As everybody, including musicologists, begin celebrating the 250th anniversary of Beethoven’s  birth, I throw in few observations on Fidelio, which I heard for the first time only in graduate school; it certainly opened my understanding to all of the rest of his work.

It is said by some that the technique of the leitmotive (my preferred English spelling, without italics, which would imply actual German: Leitmotiv, singular, or Leitmotive, plural) in opera originated with the 18th-century melodrama — instrumental accompaniment to interspersed or overlaid spoken dialogue.

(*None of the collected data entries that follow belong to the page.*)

Definition createAiSession (insertSession : InsertAiSession) : M AiSession :=
  do! id := randomUUID in
  do! now := date_now in
  let session :=
    {| s_id := id;
       s_prompt := i_prompt insertSession;
       s_response := i_response insertSession;
       s_effectId := i_effectId insertSession;
       s_status := or_default (i_status insertSession) "processing";
       s_processingTime := i_processingTime insertSession;
       s_constitutionScore := i_constitutionScore insertSession;
       s_createdAt := now;
       s_completedAt := None |} in
  do! _ := put_session session in
  ret session.

(** [{ ...existingSession, ...updates }] *)
Definition override {A : Type} (old : A) (new : option A) : A :=
  match new with
  | Some v => v
  | None => old
  end.

Definition override_opt {A : Type} (old new : option A) : option A :=
  match new with
  | Some v => Some v
  | None => old
  end.

Definition merge_session (existingSession : AiSession) (updates : SessionFields)
  : AiSession :=
  {| s_id := s_id existingSession;
     s_prompt := override (s_prompt existingSession) (u_prompt updates);
     s_response := override_opt (s_response existingSession) (u_response updates);
     s_effectId := override_opt (s_effectId existingSession) (u_effectId updates);
     s_status := override (s_status existingSession) (u_status updates);
     s_processingTime :=
       override_opt (s_processingTime existingSession) (u_processingTime updates);
     s_constitutionScore :=
       override_opt (s_constitutionScore existingSession) (u_constitutionScore updates);
     s_createdAt := s_createdAt existingSession;
     s_completedAt :=
       override_opt (s_completedAt existingSession) (u_completedAt updates) |}.

Definition updateAiSession (id : nat) (updates : SessionFields) : M AiSession :=
  do! existingSession := get_session id in
  match existingSession with
  | None => throw "AI Session not found"
  | Some existing =>
      let updatedSession := merge_session existing updates in
      do! _ := put_session updatedSession in
      ret updatedSession
  end.

(** *** The route [POST /api/effects/generate] *)

Record EffectGenerationRequest : Type := {
  prompt : string;
  r_type : string;
  r_targetFps : Q;
  r_maxMemory : Q;
  enableConstitution : bool
}.

(** The flags and the score of [validatedEffect] copied onto [effect]. *)
Definition copy_report (effect validatedEffect : Effect) : Effect :=
  {| Validator.id := Validator.id effect;
     name := name effect; description := description effect;
     category := category effect; type := type effect; tags := tags effect;
     javascriptCode := javascriptCode effect;
     cssCode := cssCode effect;
     afterEffectsCode := afterEffectsCode effect;
     constitutionScore := constitutionScore validatedEffect;
     performanceCompliant := performanceCompliant validatedEffect;
     intelligenceAdaptive := intelligenceAdaptive validatedEffect;
     universalCompatible := universalCompatible validatedEffect;
     perfectExperience := perfectExperience validatedEffect;
     visualImpact := visualImpact validatedEffect;
     addictiveEcosystem := addictiveEcosystem validatedEffect;
     competitiveDomination := competitiveDomination validatedEffect;
     renderTime := renderTime effect;
     memoryUsage := memoryUsage effect;
     targetFps := targetFps effect;
     generatedBy := generatedBy effect;
     generationPrompt := generationPrompt effect;
     createdAt := createdAt effect; updatedAt := updatedAt effect |}.

Section Route.

(** [effectGenerator.generateEffect] of the server, whose module is not
    part of the sources at hand: any function that returns an effect or
    throws, and takes some time to do so. *)
Variable generateEffect : EffectGenerationRequest -> result Effect.
Variable duration : EffectGenerationRequest -> Z.

Variable numberToString : Q -> string.

(** [JSON.stringify] *)
Variable stringify : Effect -> string.

Definition run_generateEffect (request : EffectGenerationRequest) : M Effect :=
  do! _ := elapse (duration request) in
  fun w => (w, generateEffect request).

(** The block [if (request.enableConstitution) { ... }]. *)
Definition apply_validation (request : EffectGenerationRequest) (effect : Effect)
  : Effect :=
  if enableConstitution request
  then copy_report effect (validateAndEnforce numberToString effect)
  else effect.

A 19th-century melodrama illustrates the type: the second scene of Act II of Fidelio, immediately after Florestan, chained to the dungeon wall, has heroically exerted himself in a hallucinatory aria and collapsed in utter exhaustion. Leonore (still disguised as the boy Fidelio) and Rocco, the jailer, descend into the dungeon and exchange spoken dialogue in whispers between short bursts of indistinct orchestration.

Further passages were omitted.